● Records excerpted from a collection
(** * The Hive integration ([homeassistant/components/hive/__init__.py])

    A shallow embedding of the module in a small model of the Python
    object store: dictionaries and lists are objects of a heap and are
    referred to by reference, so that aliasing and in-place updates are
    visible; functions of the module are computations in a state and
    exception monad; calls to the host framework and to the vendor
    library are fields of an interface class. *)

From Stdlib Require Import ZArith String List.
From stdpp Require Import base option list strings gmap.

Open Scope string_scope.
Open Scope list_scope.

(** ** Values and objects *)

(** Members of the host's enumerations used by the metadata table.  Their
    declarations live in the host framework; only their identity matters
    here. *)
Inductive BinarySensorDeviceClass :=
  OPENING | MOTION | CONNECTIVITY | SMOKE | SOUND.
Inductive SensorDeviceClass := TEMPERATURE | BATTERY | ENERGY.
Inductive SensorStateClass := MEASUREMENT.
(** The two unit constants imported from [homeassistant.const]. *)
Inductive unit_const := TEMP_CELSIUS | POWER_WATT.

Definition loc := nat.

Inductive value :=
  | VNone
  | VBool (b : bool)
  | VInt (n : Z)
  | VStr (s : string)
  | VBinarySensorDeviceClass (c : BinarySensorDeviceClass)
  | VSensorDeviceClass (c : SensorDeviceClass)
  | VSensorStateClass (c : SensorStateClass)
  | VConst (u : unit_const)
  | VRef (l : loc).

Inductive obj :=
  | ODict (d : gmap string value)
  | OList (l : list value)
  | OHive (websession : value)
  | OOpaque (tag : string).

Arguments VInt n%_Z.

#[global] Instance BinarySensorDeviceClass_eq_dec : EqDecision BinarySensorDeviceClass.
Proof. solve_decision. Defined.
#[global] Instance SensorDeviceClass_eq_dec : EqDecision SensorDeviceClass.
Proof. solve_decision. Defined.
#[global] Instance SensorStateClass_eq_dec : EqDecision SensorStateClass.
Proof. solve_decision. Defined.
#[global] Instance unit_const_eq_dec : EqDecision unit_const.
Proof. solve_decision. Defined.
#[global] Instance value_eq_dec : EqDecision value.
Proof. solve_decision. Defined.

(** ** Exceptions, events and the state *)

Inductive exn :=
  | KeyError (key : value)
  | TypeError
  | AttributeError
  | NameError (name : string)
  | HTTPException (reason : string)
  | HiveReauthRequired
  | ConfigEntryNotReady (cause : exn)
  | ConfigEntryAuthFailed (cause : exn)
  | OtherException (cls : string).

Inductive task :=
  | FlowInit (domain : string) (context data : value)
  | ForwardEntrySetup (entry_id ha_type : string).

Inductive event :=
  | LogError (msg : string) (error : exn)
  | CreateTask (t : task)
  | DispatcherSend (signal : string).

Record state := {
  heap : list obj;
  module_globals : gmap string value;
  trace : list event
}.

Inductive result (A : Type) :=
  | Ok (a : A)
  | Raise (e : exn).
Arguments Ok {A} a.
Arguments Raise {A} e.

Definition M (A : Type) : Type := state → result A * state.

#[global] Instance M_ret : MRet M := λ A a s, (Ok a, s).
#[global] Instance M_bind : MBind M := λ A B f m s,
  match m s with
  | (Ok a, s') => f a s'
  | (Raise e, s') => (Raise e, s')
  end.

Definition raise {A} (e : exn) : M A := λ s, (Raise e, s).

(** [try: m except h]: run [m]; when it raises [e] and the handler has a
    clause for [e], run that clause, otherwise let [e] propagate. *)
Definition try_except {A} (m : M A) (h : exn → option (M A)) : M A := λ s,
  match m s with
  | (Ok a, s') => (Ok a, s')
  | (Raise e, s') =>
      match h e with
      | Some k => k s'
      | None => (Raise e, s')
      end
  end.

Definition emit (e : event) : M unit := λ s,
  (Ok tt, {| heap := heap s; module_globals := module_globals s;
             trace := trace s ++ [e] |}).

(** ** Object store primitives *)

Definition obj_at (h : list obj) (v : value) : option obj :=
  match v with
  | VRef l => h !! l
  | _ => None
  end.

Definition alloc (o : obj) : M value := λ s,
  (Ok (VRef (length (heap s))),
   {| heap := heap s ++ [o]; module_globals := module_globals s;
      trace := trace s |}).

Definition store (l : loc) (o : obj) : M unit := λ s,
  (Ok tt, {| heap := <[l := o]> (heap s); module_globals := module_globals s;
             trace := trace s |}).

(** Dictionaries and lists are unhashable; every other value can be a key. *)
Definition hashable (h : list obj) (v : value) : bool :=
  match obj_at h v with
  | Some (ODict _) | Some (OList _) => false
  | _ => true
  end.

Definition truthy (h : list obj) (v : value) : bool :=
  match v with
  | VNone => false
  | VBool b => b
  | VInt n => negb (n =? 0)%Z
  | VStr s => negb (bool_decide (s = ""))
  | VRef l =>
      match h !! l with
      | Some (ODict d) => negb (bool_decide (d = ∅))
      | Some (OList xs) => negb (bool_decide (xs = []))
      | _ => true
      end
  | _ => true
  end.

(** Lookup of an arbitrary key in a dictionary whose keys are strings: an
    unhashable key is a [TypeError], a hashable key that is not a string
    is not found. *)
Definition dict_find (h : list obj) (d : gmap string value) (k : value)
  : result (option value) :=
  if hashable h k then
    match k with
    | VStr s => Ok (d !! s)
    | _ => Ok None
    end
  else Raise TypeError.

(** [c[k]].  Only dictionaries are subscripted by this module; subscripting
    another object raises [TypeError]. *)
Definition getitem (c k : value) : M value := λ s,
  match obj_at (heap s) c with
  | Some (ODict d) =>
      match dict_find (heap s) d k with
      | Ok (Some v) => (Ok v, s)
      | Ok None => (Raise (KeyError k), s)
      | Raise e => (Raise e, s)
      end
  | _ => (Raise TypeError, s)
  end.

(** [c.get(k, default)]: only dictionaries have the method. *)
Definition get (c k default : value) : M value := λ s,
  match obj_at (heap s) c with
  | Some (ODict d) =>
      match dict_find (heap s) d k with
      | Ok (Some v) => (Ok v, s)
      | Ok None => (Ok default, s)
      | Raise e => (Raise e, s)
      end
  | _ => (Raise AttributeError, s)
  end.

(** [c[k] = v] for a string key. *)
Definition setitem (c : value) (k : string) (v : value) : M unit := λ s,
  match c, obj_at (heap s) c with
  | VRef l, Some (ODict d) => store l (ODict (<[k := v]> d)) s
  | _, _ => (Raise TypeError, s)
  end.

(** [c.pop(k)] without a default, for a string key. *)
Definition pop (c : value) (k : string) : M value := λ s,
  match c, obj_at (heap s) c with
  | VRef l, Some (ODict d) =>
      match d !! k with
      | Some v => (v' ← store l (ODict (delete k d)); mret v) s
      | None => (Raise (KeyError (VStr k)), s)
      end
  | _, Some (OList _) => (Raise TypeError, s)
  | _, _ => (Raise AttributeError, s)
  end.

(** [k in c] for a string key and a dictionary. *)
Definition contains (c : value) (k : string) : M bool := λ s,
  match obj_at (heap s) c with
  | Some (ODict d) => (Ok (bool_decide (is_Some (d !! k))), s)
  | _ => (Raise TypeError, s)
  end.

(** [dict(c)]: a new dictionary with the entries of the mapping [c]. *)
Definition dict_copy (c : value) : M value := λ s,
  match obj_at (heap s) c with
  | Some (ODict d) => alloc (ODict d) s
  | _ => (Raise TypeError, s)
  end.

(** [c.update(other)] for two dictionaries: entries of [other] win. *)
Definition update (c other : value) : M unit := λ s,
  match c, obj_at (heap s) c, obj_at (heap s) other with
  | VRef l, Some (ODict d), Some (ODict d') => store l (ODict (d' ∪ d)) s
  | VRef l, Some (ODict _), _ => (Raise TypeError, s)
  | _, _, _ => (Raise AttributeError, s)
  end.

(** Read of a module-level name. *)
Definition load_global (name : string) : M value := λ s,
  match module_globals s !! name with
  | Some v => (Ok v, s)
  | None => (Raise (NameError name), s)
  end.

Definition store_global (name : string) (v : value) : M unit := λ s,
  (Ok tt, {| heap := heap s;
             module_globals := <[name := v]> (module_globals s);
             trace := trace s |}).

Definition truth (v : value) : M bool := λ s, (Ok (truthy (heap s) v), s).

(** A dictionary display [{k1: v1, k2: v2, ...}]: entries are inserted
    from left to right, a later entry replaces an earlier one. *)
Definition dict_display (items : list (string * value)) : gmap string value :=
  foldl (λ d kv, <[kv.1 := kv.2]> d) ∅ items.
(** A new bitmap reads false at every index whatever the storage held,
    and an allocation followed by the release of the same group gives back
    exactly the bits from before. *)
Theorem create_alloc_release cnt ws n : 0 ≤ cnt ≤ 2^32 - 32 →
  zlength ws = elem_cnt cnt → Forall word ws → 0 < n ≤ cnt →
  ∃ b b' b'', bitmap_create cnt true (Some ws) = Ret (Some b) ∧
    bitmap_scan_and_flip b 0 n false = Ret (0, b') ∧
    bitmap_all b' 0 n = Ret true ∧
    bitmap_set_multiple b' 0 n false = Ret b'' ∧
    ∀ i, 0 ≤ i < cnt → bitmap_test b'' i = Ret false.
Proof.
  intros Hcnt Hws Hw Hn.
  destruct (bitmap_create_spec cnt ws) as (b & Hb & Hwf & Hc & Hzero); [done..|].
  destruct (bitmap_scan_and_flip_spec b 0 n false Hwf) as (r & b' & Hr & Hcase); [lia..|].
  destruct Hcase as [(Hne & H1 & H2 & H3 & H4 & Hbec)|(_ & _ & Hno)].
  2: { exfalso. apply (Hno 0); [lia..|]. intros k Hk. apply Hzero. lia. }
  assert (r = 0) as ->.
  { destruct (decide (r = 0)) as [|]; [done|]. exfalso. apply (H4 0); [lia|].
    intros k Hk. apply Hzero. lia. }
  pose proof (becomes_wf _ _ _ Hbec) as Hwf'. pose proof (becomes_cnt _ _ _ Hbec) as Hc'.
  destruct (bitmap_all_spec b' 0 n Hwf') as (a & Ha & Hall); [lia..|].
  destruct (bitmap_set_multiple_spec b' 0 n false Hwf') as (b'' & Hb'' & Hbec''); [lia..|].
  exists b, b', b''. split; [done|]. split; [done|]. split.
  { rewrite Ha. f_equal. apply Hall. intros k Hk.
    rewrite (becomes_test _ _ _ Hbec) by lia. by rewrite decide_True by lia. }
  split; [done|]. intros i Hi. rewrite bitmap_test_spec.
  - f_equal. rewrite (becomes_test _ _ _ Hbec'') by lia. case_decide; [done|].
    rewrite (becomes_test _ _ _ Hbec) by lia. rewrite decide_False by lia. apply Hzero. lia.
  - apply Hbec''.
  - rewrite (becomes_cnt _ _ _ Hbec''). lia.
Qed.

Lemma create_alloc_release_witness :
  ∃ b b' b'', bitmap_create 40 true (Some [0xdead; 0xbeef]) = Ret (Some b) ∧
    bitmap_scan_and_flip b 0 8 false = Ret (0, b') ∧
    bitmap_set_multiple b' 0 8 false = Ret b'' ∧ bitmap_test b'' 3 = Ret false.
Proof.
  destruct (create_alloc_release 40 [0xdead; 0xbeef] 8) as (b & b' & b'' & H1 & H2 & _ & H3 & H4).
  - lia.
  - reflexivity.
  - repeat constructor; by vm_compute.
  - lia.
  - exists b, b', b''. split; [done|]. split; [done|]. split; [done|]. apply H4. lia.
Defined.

--

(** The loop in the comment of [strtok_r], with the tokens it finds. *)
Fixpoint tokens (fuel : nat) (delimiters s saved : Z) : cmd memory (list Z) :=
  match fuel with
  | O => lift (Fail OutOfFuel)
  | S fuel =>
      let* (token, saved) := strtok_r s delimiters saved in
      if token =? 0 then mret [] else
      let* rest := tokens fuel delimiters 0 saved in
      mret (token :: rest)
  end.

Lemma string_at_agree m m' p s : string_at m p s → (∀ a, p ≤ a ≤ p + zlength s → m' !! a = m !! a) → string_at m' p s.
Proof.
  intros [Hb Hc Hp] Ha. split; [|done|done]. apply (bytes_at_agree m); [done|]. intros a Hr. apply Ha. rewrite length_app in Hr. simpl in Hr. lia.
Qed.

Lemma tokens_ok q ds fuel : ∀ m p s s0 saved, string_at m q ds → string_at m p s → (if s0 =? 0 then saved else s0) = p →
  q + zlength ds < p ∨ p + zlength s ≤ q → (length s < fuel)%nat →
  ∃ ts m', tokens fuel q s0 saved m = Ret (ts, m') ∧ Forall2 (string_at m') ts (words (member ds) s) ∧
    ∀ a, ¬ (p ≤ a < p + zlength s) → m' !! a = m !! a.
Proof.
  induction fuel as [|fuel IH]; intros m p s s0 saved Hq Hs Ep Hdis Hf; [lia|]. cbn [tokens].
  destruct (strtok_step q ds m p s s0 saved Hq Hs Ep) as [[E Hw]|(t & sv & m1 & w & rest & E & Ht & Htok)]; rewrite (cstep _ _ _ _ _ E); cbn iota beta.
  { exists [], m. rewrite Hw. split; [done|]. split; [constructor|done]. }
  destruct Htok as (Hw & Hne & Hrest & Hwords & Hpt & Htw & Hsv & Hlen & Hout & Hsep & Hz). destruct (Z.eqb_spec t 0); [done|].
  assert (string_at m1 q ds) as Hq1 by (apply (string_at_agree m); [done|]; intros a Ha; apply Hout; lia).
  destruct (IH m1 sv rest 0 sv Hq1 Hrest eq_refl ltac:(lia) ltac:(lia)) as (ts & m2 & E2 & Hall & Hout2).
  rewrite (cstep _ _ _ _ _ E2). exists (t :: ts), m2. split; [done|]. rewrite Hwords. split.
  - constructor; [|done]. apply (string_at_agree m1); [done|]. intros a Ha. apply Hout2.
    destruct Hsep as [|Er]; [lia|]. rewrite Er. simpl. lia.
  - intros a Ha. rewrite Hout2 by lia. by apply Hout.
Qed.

● Prompt
All lines above from the line with "(ODict (<[k := v]> d)) s" through the line with "(** [k in c] for", both included, are to be set down exactly, with nothing else.

● Answer below
  | VRef l, Some (ODict d) => store l (ODict (<[k := v]> d)) s
  | _, _ => (Raise TypeError, s)
  end.

(** [c.pop(k)] without a default, for a string key. *)
Definition pop (c : value) (k : string) : M value := λ s,
  match c, obj_at (heap s) c with
  | VRef l, Some (ODict d) =>
      match d !! k with
      | Some v => (v' ← store l (ODict (delete k d)); mret v) s
      | None => (Raise (KeyError (VStr k)), s)
      end
  | _, Some (OList _) => (Raise TypeError, s)
  | _, _ => (Raise AttributeError, s)
  end.

(** [k in c] for a string key and a dictionary. *)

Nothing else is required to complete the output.